# Unlisted Atlas Jars / Not in red book



## dadsjars (Aug 28, 2004)

I'm trying to find out some info on two atlas jars . Both are quarts one olive green and the other is either cobalt or cornflower blue. Both have straight writing and the green one has no writing on the bottom other than the mold #. Any ideas on there value???


----------



## BRIAN S. (Aug 28, 2004)

Hi dadsjars !
 Could you post a pic of your jars and also a pic of the bottom of each jar. 
 I'm no jar expert by any means.....But there are many knowledgable people on this forum. And a pic will help with identification. There are a lot of repro jars out there.......and if yours are the real deal in the colors that you described....they are / or could be quite valuable !
 Pics will help and will probally speed up a response !!!!!!   Brian


----------



## dadsjars (Aug 29, 2004)

I will get a pic as soon as I can, in the mean time I can give a little more detail as to what they look like and guarantee that they are not repro's. The blue one is confirmed to be Cobalt rather than cornflower blue, in fact it is almost the same color as those small border lines on this page. The bottom reads Atlas trademark Reg. around the outside rim and E-Z seal in the center (the front also says Atlas E-Z seal on both jars since I forgot to mention that earlier). The color through both jars is waved dark to light throughout the entire jar but is very easy to see the difference between them and the aqua jars,  with several small air bubbles in each. And again the green jar only has the mold number on the bottom.
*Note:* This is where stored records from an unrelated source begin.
Definition qd_config_print (c : qd_config) : list Z :=
  mjoin (print_entry <$> entries (global c)) ++ mjoin (print_section <$> sections c).

(** The file qd_config_save writes. *)
Definition qd_config_save (c : qd_config) : list Z := qd_config_print c.

(** ** Getters *)

Definition lookup (c : qd_config) (sec : option cstr) (k : cstr) : option qd_config_entry :=
  match qd_config_get_section c sec with
  | Some r => match get_sec c r with Some s => find_entry (entries s) k | None => None end
  | None => None
  end.

Definition qd_config_has_key (c : qd_config) (sec : option cstr) (k : cstr) : bool :=
  match lookup c sec k with Some _ => true | None => false end.

Definition qd_config_get_string (c : qd_config) (sec : option cstr) (k : cstr) (def : option cstr) : option cstr :=
  match lookup c sec k with
  | Some e => match value e with Some v => Some v | None => def end
  | None => def
  end.

Definition qd_config_get_int (c : qd_config) (sec : option cstr) (k : cstr) (def : Z) : Z :=
  match qd_config_get_string c sec k None with Some s => (strtoll s).1 | None => def end.

Definition qd_config_get_uint (c : qd_config) (sec : option cstr) (k : cstr) (def : Z) : Z :=
  match qd_config_get_string c sec k None with Some s => (strtoull s).1 | None => def end.

Definition qd_config_get_bool (c : qd_config) (sec : option cstr) (k : cstr) (def : Z) : Z :=
  match qd_config_get_string c sec k None with
  | None => def
  | Some s =>
    if strcaseeq s "true"%string || strcaseeq s "yes"%string || bool_decide (s = ("1"%string : cstr)) then 1
    else if strcaseeq s "false"%string || strcaseeq s "no"%string || bool_decide (s = ("0"%string : cstr)) then 0
    else def
  end.

Definition qd_config_get_size (c : qd_config) (sec : option cstr) (k : cstr) (def : Z) : Z :=
  match qd_config_get_string c sec k None with
  | None => def
  | Some s =>
    let (v, end_) := strtoull s in
    let x := toupper (default 0 (head end_)) in
    if x =? 75 then v *64 1024 else if x =? 77 then v *64 (1024 * 1024)
    else if x =? 71 then v *64 (1024 * 1024 * 1024) else v
  end.

(** A signed overflow of the product is undefined. *)
Definition mul_i64 (a b : Z) : outcome Z :=
  if (- 2 ^ 63 <=? a * b) && (a * b <? 2 ^ 63) then Ok (a * b) else Undef.

Definition qd_config_get_duration_ms (c : qd_config) (sec : option cstr) (k : cstr) (def : Z) : outcome Z :=
  match qd_config_get_string c sec k None with
  | None => Ok def
  | Some s =>
    let (v, end_) := strtoll s in
    if strcaseeq end_ "s"%string then mul_i64 v 1000
    else if strcaseeq end_ "m"%string then mul_i64 v 60000
    else if strcaseeq end_ "h"%string then mul_i64 v 3600000
    else Ok v
  end.

(** ** Setters *)

Definition qd_config_set_string (c : qd_config) (sec : option cstr) (k : cstr) (v : option cstr) : Z * qd_config :=
  match qd_config_get_section c sec with
  | Some r => (QD_OK, add_to c r k v)
  | None =>
    match sec with
    | Some n => let (r, c) := qd_config_create_section c n in (QD_OK, add_to c r k v)
    | None => (QD_ERR_NOMEM, c)
    end
  end.

Definition qd_config_set_int (c : qd_config) (sec : option cstr) (k : cstr) (v : Z) : Z * qd_config :=
  qd_config_set_string c sec k (Some (print_lld v)).

Definition qd_config_set_bool (c : qd_config) (sec : option cstr) (k : cstr) (v : Z) : Z * qd_config :=
  qd_config_set_string c sec k (Some (if negb (v =? 0) then ("true"%string : cstr) else "false"%string)).

Fixpoint remove_entry (l : list qd_config_entry) (k : cstr) : option (list qd_config_entry) :=
  match l with
  | [] => None
  | e :: l => if decide (key e = k) then Some l
              else match remove_entry l k with Some l' => Some (e :: l') | None => None end
  end.

Definition qd_config_remove_key (c : qd_config) (sec : option cstr) (k : cstr) : Z * qd_config :=
  match qd_config_get_section c sec with
  | None => (QD_ERR_NOENT, c)
  | Some r =>
    match get_sec c r with
    | None => (QD_ERR_NOENT, c)
    | Some s =>
      match remove_entry (entries s) k with
      | Some l => (QD_OK, put_sec c r (mkSection (name s) l))
      | None => (QD_ERR_NOENT, c)
      end
    end
  end.

(** ** Arrays *)

(** [strtok_r(copy, ",", &sv)]: the maximal runs of characters other than commas. *)
Fixpoint tokens (cur : cstr) (s : cstr) : list cstr :=
  match s with
  | [] => match cur with [] => [] | _ => [reverse cur] end
  | x :: t =>
    if x =? 44 then match cur with [] => tokens [] t | _ => reverse cur :: tokens [] t end
    else tokens (x :: cur) t
  end.

(** The array has one more element than the string has commas, which is never
    less than the number of tokens. *)
Definition qd_config_get_array (c : qd_config) (sec : option cstr) (k : cstr) : list cstr :=
  match qd_config_get_string c sec k None with
  | None => []
  | Some s =>
    let n := S (length (filter (fun x => x = 44) s)) in
    take n (trim <$> tokens [] s)
  end.

Fixpoint join_values (vals : list cstr) : cstr :=
  match vals with
  | [] => []
  | [v] => v
  | v :: vals => v ++ ", "%string ++ join_values vals
  end.

Definition qd_config_set_array (c : qd_config) (sec : option cstr) (k : cstr) (vals : list cstr) : Z * qd_config :=
  qd_config_set_string c sec k (Some (join_values vals)).

(** ** Whole configurations *)

Definition add_entries (c : qd_config) (r : sec_ref) (l : list qd_config_entry) : qd_config :=
  foldl (fun c e => add_to c r (key e) (value e)) c l.

(** One round of the section loop of clone and merge; a section whose name is NULL
    is not created and its entries would go to a null pointer. *)
Definition merge_section (c : qd_config) (s : qd_config_section) : outcome qd_config :=
  match name s with
  | Some n => let (r, c) := qd_config_create_section c n in Ok (add_entries c r (entries s))
  | None => match entries s with [] => Ok c | _ => Undef end
  end.

Fixpoint merge_sections (c : qd_config) (l : list qd_config_section) : outcome qd_config :=
  match l with
  | [] => Ok c
  | s :: l => let! c := merge_section c s in merge_sections c l
  end.

Definition qd_config_merge (d s : qd_config) : outcome (Z * qd_config) :=
  let! d := merge_sections (add_entries d Global (entries (global s))) (sections s) in Ok (QD_OK, d).

Definition qd_config_clone (c : option qd_config) : outcome qd_config :=
  match c with
  | None => Ok qd_config_create
  | Some c => merge_sections (add_entries qd_config_create Global (entries (global c))) (sections c)
  end.

(** ** Schemas *)

Record qd_config_schema_entry := mkSchema {
  sch_section : option cstr;
  sch_key : cstr;
  required : Z;
  default_value : option cstr
}.

Definition qd_config_validate (c : qd_config) (sch : list qd_config_schema_entry) : Z :=
  if existsb (fun e => negb (required e =? 0) && negb (qd_config_has_key c (sch_section e) (sch_key e))) sch
  then QD_ERR_INVAL else QD_OK.

Definition apply_default (c : qd_config) (e : qd_config_schema_entry) : qd_config :=
  match default_value e with
  | Some v =>
    if negb (qd_config_has_key c (sch_section e) (sch_key e))
    then (qd_config_set_string c (sch_section e) (sch_key e) (Some v)).2 else c
  | None => c
  end.

Definition qd_config_apply_defaults (c : qd_config) (sch : list qd_config_schema_entry) : qd_config :=
  foldl apply_default c sch.

Example load_ex :
  qd_config_load_string (Some ("a = 1
# c
[net]
 port= 80 
a=2
[] 
b = x=y"%string : cstr))
  = Ok (Some (mkConfig None
      [mkSection (Some ("net"%string : cstr))
         [mkEntry "port"%string (Some ("80"%string : cstr)); mkEntry "a"%string (Some ("2"%string : cstr))]]
      (mkSection None [mkEntry "a"%string (Some ("1"%string : cstr)); mkEntry "b"%string (Some ("x=y"%string : cstr))]))).
Proof. vm_compute. reflexivity. Qed.

(** ** Well-formed configurations

    Keys are distinct within a section, section names are distinct and not empty. *)

Definition keys_ok (l : list qd_config_entry) : Prop := NoDup (key <$> l).

Definition names_ok (l : list qd_config_section) : Prop :=
  NoDup (name <$> l) /\ Forall (fun s => exists x n, name s = Some (x :: n)) l.

Record config_wf (c : qd_config) : Prop := {
  cw_global : name (global c) = None /\ keys_ok (entries (global c));
  cw_names : names_ok (sections c);
  cw_keys : Forall (fun s => keys_ok (entries s)) (sections c)
}.

(** The section a name denotes: NULL and "" are the global one. *)
Definition norm (sec : option cstr) : option cstr :=
  match sec with Some [] => None | s => s end.

(** The entries of a section, None if it does not exist. *)
Definition sec_entries (c : qd_config) (sec : option cstr) : option (list qd_config_entry) :=
  match qd_config_get_section c sec with Some r => entries <$> get_sec c r | None => None end.

Lemma lookup_entries c sec k :
  lookup c sec k = match sec_entries c sec with Some l => find_entry l k | None => None end.
Proof.
  unfold lookup, sec_entries. destruct (qd_config_get_section c sec) as [r|]; [|done]. by destruct (get_sec c r).
Qed.

Lemma find_add_entry l k v k' :
  find_entry (add_entry l k v) k' = (if decide (k = k') then Some (mkEntry k v) else find_entry l k').
Proof.
  induction l as [|e l IH]; simpl; [done|]. destruct (decide (key e = k)) as [<-|Hne]; simpl.
  - by repeat case_decide.
  - rewrite IH. repeat case_decide; congruence.
Qed.

Lemma add_entry_keys l k v :
  key <$> add_entry l k v = if decide (k ∈ key <$> l) then key <$> l else (key <$> l) ++ [k].
Proof.
  induction l as [|e l IH]; [done|]. cbn [add_entry]. rewrite fmap_cons.
  destruct (decide (key e = k)) as [<-|Hne].
  - rewrite decide_True by apply list_elem_of_here. done.
  - rewrite fmap_cons, IH. destruct (decide (k ∈ key <$> l)) as [Hin|Hn].
    + by rewrite decide_True by (by apply list_elem_of_further).
    + rewrite decide_False; [done|]. rewrite not_elem_of_cons. by split.
Qed.
(* ===== verification/Lexer.v ===== *)
(** * src/cint/qd_cint_lexer.c: the tokenizer of the C interpreter

    The lexer's position is the list [rest] of the bytes from [pos] to [end];
    characters are bytes, and a zero byte is what [peek] returns at the end.  The
    value of a floating-point literal is its text (what strtod is applied to). *)

From S2P Require Import Prelude CString.

(** ** Token types *)

Inductive qd_cint_token_type :=
| TOK_EOF | TOK_ERROR | TOK_INT | TOK_FLOAT | TOK_STRING | TOK_CHAR | TOK_IDENT | TOK_IF | TOK_ELSE
| TOK_WHILE | TOK_FOR | TOK_DO | TOK_SWITCH | TOK_CASE | TOK_DEFAULT | TOK_BREAK | TOK_CONTINUE
| TOK_RETURN | TOK_GOTO | TOK_VOID | TOK_INT_KW | TOK_CHAR_KW | TOK_SHORT | TOK_LONG | TOK_FLOAT_KW
| TOK_DOUBLE | TOK_SIGNED | TOK_UNSIGNED | TOK_STRUCT | TOK_UNION | TOK_ENUM | TOK_TYPEDEF
| TOK_CONST | TOK_STATIC | TOK_EXTERN | TOK_SIZEOF | TOK_PLUS | TOK_MINUS | TOK_STAR | TOK_SLASH
| TOK_PERCENT | TOK_EQ | TOK_NE | TOK_LT | TOK_GT | TOK_LE | TOK_GE | TOK_AND | TOK_OR | TOK_NOT
| TOK_BAND | TOK_BOR | TOK_BXOR | TOK_BNOT | TOK_LSHIFT | TOK_RSHIFT | TOK_ASSIGN | TOK_PLUS_EQ
| TOK_MINUS_EQ | TOK_STAR_EQ | TOK_SLASH_EQ | TOK_PERCENT_EQ | TOK_BAND_EQ | TOK_BOR_EQ
| TOK_BXOR_EQ | TOK_LSHIFT_EQ | TOK_RSHIFT_EQ | TOK_INC | TOK_DEC | TOK_ARROW | TOK_DOT
| TOK_QUESTION | TOK_COLON | TOK_LPAREN | TOK_RPAREN | TOK_LBRACE | TOK_RBRACE | TOK_LBRACKET
| TOK_RBRACKET | TOK_SEMICOLON | TOK_COMMA.

(** The value of the enumerator. *)
Definition token_code (t : qd_cint_token_type) : Z :=
  match t with
  | TOK_EOF => 0 | TOK_ERROR => 1 | TOK_INT => 2 | TOK_FLOAT => 3 | TOK_STRING => 4 | TOK_CHAR => 5
  | TOK_IDENT => 6 | TOK_IF => 7 | TOK_ELSE => 8 | TOK_WHILE => 9 | TOK_FOR => 10 | TOK_DO => 11
  | TOK_SWITCH => 12 | TOK_CASE => 13 | TOK_DEFAULT => 14 | TOK_BREAK => 15 | TOK_CONTINUE => 16
  | TOK_RETURN => 17 | TOK_GOTO => 18 | TOK_VOID => 19 | TOK_INT_KW => 20 | TOK_CHAR_KW => 21
  | TOK_SHORT => 22 | TOK_LONG => 23 | TOK_FLOAT_KW => 24 | TOK_DOUBLE => 25 | TOK_SIGNED => 26
  | TOK_UNSIGNED => 27 | TOK_STRUCT => 28 | TOK_UNION => 29 | TOK_ENUM => 30 | TOK_TYPEDEF => 31
  | TOK_CONST => 32 | TOK_STATIC => 33 | TOK_EXTERN => 34 | TOK_SIZEOF => 35 | TOK_PLUS => 36
  | TOK_MINUS => 37 | TOK_STAR => 38 | TOK_SLASH => 39 | TOK_PERCENT => 40 | TOK_EQ => 41
  | TOK_NE => 42 | TOK_LT => 43 | TOK_GT => 44 | TOK_LE => 45 | TOK_GE => 46 | TOK_AND => 47
  | TOK_OR => 48 | TOK_NOT => 49 | TOK_BAND => 50 | TOK_BOR => 51 | TOK_BXOR => 52 | TOK_BNOT => 53
  | TOK_LSHIFT => 54 | TOK_RSHIFT => 55 | TOK_ASSIGN => 56 | TOK_PLUS_EQ => 57 | TOK_MINUS_EQ => 58
  | TOK_STAR_EQ => 59 | TOK_SLASH_EQ => 60 | TOK_PERCENT_EQ => 61 | TOK_BAND_EQ => 62
  | TOK_BOR_EQ => 63 | TOK_BXOR_EQ => 64 | TOK_LSHIFT_EQ => 65 | TOK_RSHIFT_EQ => 66
  | TOK_INC => 67 | TOK_DEC => 68 | TOK_ARROW => 69 | TOK_DOT => 70 | TOK_QUESTION => 71
  | TOK_COLON => 72 | TOK_LPAREN => 73 | TOK_RPAREN => 74 | TOK_LBRACE => 75 | TOK_RBRACE => 76
  | TOK_LBRACKET => 77 | TOK_RBRACKET => 78 | TOK_SEMICOLON => 79 | TOK_COMMA => 80
  end.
Hope this might help untill I can get a pic. 
                                                                                                                                 They were purchased at an estate auction where they were kept in the basement for what seems to be a very long time.


----------



## woody (Aug 29, 2004)

Olive green........$40-60
 Light cobalt.........$75-100

 RB #109


----------